The exploration and appraisal budget will be cut to $300 million from $1 billion, London-based Tullow said today in a statement. On the development and production side, Ghana will continue to be the company’s primary focus, contributing “significant value and cash flow” for the group, it said.
“It’s a challenging time for the oil industry and everyone should be looking at their cost structures,” Chief Executive Officer Aidan Heavey said today in a phone interview. “We will be cutting costs to maintain margins going forward.”
Tullow has made several discoveries in Kenya’s northwest, putting the East African country on the path to becoming an oil exporter. Tumbling crude prices and the failure of Tullow’s exploration wells off Mauritania have led to the shares declining by 44 percent in London this year. The stock dropped as much as 1.1 percent to 477.10 pence in London and traded at 481.60 pence as of 8:06 a.m. local time.
The company has been able to reduce drilling costs in Kenya to $7 million a well from $50 million as exploration has progressed, Heavey had said in an interview earlier this month.
This “could be a watershed moment for the company in its efforts to rebuild investor’s confidence in the business outlook,” James Hosie, an analyst at Barclays Plc’s investment-banking unit in London, said in a note. “Management has responded to the lower oil price outlook and concerns over the scale of its exploration ambitions.”
The lower exploration budget may lead to an $850 million writedown in Mauritania and French Guiana, wrote Hosie, who has an overweight rating on the stock.
The explorer expects to make a final investment decision for work in Uganda by the end of 2015 or early 2016, Heavey said today.

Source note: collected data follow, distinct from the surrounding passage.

(** [\w] *)
Definition isWordChar (c : code_unit) : bool :=
  ((97 <=? c) && (c <=? 122) || (65 <=? c) && (c <=? 90)
   || (48 <=? c) && (c <=? 57) || (c =? 95))%N.

Definition isWordCharAt (c : option code_unit) : bool :=
  match c with Some c => isWordChar c | None => false end.

Definition continuation := mstate -> option mstate.

Fixpoint star_loop (mr : continuation -> continuation) (greedy : bool)
    (fuel : nat) (k : continuation) (s : mstate) : option mstate :=
  match fuel with
  | O => k s
  | S fuel' =>
      if greedy then
        match mr (fun s' => if Nat.eqb (pos s') (pos s) then None
                            else star_loop mr greedy fuel' k s') s with
        | Some e => Some e
        | None => k s
        end
      else
        match k s with
        | Some e => Some e
        | None =>
            mr (fun s' => if Nat.eqb (pos s') (pos s) then None
                          else star_loop mr greedy fuel' k s') s
        end
  end.

Fixpoint m (r : regex) (k : continuation) (s : mstate) {struct r}
  : option mstate :=
  match r with
  | Empty => k s
  | Char c =>
      match rest s with
      | d :: t => if N.eqb c d then k (advance s d t) else None
      | [] => None
      end
  | Class p =>
      match rest s with
      | d :: t => if p d then k (advance s d t) else None
      | [] => None
      end
  | Seq r1 r2 => m r1 (m r2 k) s
  | Alt r1 r2 =>
      match m r1 k s with
      | Some e => Some e
      | None => m r2 k s
      end
  | Star greedy r1 => star_loop (m r1) greedy (S (length (rest s))) k s
  | Group n r1 => m r1 (fun s' => k (set_cap s' n (pos s) (pos s'))) s
  | LookAhead r1 =>
      match m r1 Some s with
      | Some e => k (with_caps s (caps e))
      | None => None
      end
  | AssertStart multiline =>
      match before s with
      | None => k s
      | Some c => if multiline && isLineTerminator c then k s else None
      end
  | AssertEnd multiline =>
      match rest s with
      | [] => k s
      | c :: _ => if multiline && isLineTerminator c then k s else None
      end
  | WordBoundary =>
      if xorb (isWordCharAt (before s)) (isWordCharAt (hd_error (rest s)))
      then k s else None
  end.

(** The leftmost match at or after the index [i]: its start index and the
    final state. *)
Fixpoint search (r : regex) (i : nat) (b : option code_unit) (s : jsstring)
  : option (nat * mstate) :=
  match m r Some (MState i b s []) with
  | Some e => Some (i, e)
  | None =>
      match s with
      | [] => None
      | c :: t => search r (S i) (Some c) t
      end
  end.

Fixpoint lookup_cap (n : nat) (c : list (nat * (nat * nat)))
  : option (nat * nat) :=
  match c with
  | [] => None
  | (n', ab) :: c' => if Nat.eqb n n' then Some ab else lookup_cap n c'
  end.

(** The text of the [n]-th capture of a match, [None] when the group did
    not take part in it. *)
Definition capture (input : jsstring) (e : mstate) (n : nat)
  : option jsstring :=
  match lookup_cap n (caps e) with
  | Some (a, b) => Some (substring input a b)
  | None => None
  end.

(** The capture as the replacer callback sees it.  Every group of the
    patterns below takes part in every match of its pattern. *)
Definition group (input : jsstring) (e : mstate) (n : nat) : jsstring :=
  match capture input e n with Some g => g | None => [] end.

(** The result of [input.match(r)] for a pattern without the [g] flag. *)
Record match_result : Type := MatchResult {
  index : nat;
  matched : jsstring;
  groups : nat -> jsstring
}.

Definition exec (r : regex) (input : jsstring) : option match_result :=
  match search r 0 None input with
  | Some (a, e) =>
      Some (MatchResult a (substring input a (pos e)) (group input e))
  | None => None
  end.

Definition last_unit (d : option code_unit) (s : jsstring)
  : option code_unit :=
  match rev s with c :: _ => Some c | [] => d end.

(** [input.replace(r, f)] for a pattern without the [g] flag: the first
    match is replaced by what the callback returns for it. *)
Definition replace_first (r : regex)
    (f : jsstring -> (nat -> jsstring) -> jsstring) (input : jsstring)
  : jsstring :=
  match search r 0 None input with
  | Some (a, e) =>
      firstn a input ++ f (substring input a (pos e)) (group input e)
        ++ skipn (pos e) input
  | None => input
  end.

(** [input.replace(r, f)] for a pattern with the [g] flag: matches are
    sought from left to right, each search starting where the last match
    ended, one code unit further after an empty match. *)
Fixpoint replace_loop (fuel : nat) (r : regex)
    (f : jsstring -> (nat -> jsstring) -> jsstring) (input : jsstring)
    (i : nat) (b : option code_unit) (s : jsstring) : jsstring :=
  match fuel with
  | O => s
  | S fuel' =>
      match search r i b s with
      | None => s
      | Some (a, e) =>
          let out :=
            firstn (a - i) s
              ++ f (substring input a (pos e)) (group input e) in
          if Nat.eqb (pos e) a then
            match skipn (a - i) s with
            | [] => out
            | c :: t =>
                out ++ c :: replace_loop fuel' r f input (S a) (Some c) t
            end
          else
            out ++ replace_loop fuel' r f input (pos e)
                     (last_unit b (firstn (pos e - i) s))
                     (skipn (pos e - i) s)
      end
  end.

Definition replace_all (r : regex)
    (f : jsstring -> (nat -> jsstring) -> jsstring) (input : jsstring)
  : jsstring :=
  replace_loop (S (length input)) r f input 0 None input.

(** [input.replace(r, text)] with a replacement text free of [$]. *)
Definition replace_all_with (r : regex) (text : jsstring) (input : jsstring)
  : jsstring :=
  replace_all r (fun _ _ => text) input.

(** Pattern syntax. *)
Fixpoint Lit (s : jsstring) : regex :=
  match s with
  | [] => Empty
  | [c] => Char c
  | c :: t => Seq (Char c) (Lit t)
  end.

Fixpoint Cat (l : list regex) : regex :=
  match l with
  | [] => Empty
  | [r] => r
  | r :: t => Seq r (Cat t)
  end.

Definition Plus (r : regex) : regex := Seq r (Star true r).

Definition OneOf (l : list code_unit) : regex :=
  Class (fun c => existsb (N.eqb c) l).

Definition NoneOf (l : list code_unit) : regex :=
  Class (fun c => negb (existsb (N.eqb c) l)).

(** [.] under the [s] flag, and without it. *)
Definition AnyUnit : regex := Class (fun _ => true).

Definition Dot : regex := Class (fun c => negb (isLineTerminator c)).

(** [\s] and [\w] *)
Definition Space : regex := Class isWhiteSpace.

Definition Word : regex := Class isWordChar.

(** ** Numbers

    [Dec m e] is the number [m * 10^e].  [dec] builds the canonical form, in
    which [m] has no trailing zero and zero is [Dec 0 0], so that equal
    numbers are equal terms. *)

Inductive number : Type :=
| NaN
| Infinity (negative : bool)
| Dec (m e : Z).

Open Scope Z_scope.

Fixpoint strip_zeros (fuel : nat) (m e : Z) : Z * Z :=
  match fuel with
  | O => (m, e)
  | S fuel' =>
      if m mod 10 =? 0 then strip_zeros fuel' (m / 10) (e + 1) else (m, e)
  end.

Definition dec (m e : Z) : number :=
  if m =? 0 then Dec 0 0
  else let (m', e') := strip_zeros (Z.to_nat (Z.log2 (Z.abs m))) m e in
       Dec m' e'.

Definition of_Z (z : Z) : number := dec z 0.

(** [x <= y] on numbers other than [NaN]. *)
Definition num_leb (x y : number) : bool :=
  match x, y with
  | NaN, _ | _, NaN => false
  | Infinity true, _ => true
  | _, Infinity false => true
  | Infinity false, _ => false
  | _, Infinity true => false
  | Dec m1 e1, Dec m2 e2 =>
      let e0 := Z.min e1 e2 in
      m1 * 10 ^ (e1 - e0) <=? m2 * 10 ^ (e2 - e0)
  end.

(** [Math.min(x, y)] and [Math.max(x, y)] *)
Definition Math_min (x y : number) : number :=
  match x, y with
  | NaN, _ | _, NaN => NaN
  | _, _ => if num_leb x y then x else y
  end.

Definition Math_max (x y : number) : number :=
  match x, y with
  | NaN, _ | _, NaN => NaN
  | _, _ => if num_leb x y then y else x
  end.

Definition digits_of (n : Z) : jsstring :=
  u (NilZero.string_of_uint (N.to_uint (Z.to_N n))).

Definition zeros (n : Z) : jsstring := repeat 48%N (Z.to_nat n).

(** [Number::toString] (ECMA-262 6.1.6.1.20) on the canonical form: with [s]
    the digits of [|m|], [k] their count and [n = k + e]. *)
Definition NumberToString (x : number) : jsstring :=
  match x with
  | NaN => u "NaN"
  | Infinity false => u "Infinity"
  | Infinity true => u "-Infinity"
  | Dec m e =>
      if m =? 0 then u "0"
      else
        let sign := if m <? 0 then u "-" else [] in
        let s := digits_of (Z.abs m) in
        let k := Z.of_nat (length s) in
        let n := k + e in
        let expo :=
          (101%N :: (if n - 1 <? 0 then u "-" else u "+"))
            ++ digits_of (Z.abs (n - 1)) in
        sign ++
        (if (k <=? n) && (n <=? 21) then s ++ zeros (n - k)
         else if (0 <? n) && (n <=? 21) then
           firstn (Z.to_nat n) s ++ u "." ++ skipn (Z.to_nat n) s
         else if (-6 <? n) && (n <=? 0) then u "0." ++ zeros (- n) ++ s
         else if k =? 1 then s ++ expo
         else firstn 1 s ++ u "." ++ skipn 1 s ++ expo)
  end.

Definition isDigit (c : code_unit) : bool := ((48 <=? c) && (c <=? 57))%N.

(** The longest prefix of decimal digits, and what follows it. *)
Fixpoint take_digits (s : jsstring) : jsstring * jsstring :=
  match s with
  | c :: t =>
      if isDigit c then let (ds, r) := take_digits t in (c :: ds, r)
      else ([], s)
  | [] => ([], [])
  end.

Definition digits_value (ds : jsstring) : Z :=
  fold_left (fun a c => 10 * a + (Z.of_N c - 48)) ds 0.

(** The value of a digit in the base [b], if it is one. *)
Definition digit_in (b : Z) (c : code_unit) : option Z :=
  let c := Z.of_N c in
  let v := if (48 <=? c) && (c <=? 57) then c - 48
           else if (97 <=? c) && (c <=? 102) then c - 87
           else if (65 <=? c) && (c <=? 70) then c - 55
           else b in
  if v <? b then Some v else None.

Fixpoint radix_value (b : Z) (s : jsstring) (acc : Z) : option Z :=
  match s with
  | [] => Some acc
  | c :: t =>
      match digit_in b c with
      | Some v => radix_value b t (b * acc + v)
      | None => None
      end
  end.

The government of the East African nation may award production licenses by the end of this year, he said.
In total, next year’s capital spending will be $2 billion, which includes $900 million for the TEN project in Ghana, the company said. That’s $100 million less than this year.
Yesterday, the company signed an agreement with Jamaica for offshore oil blocks. It said earlier this month it plans to withdraw from the Kudu project in Namibia.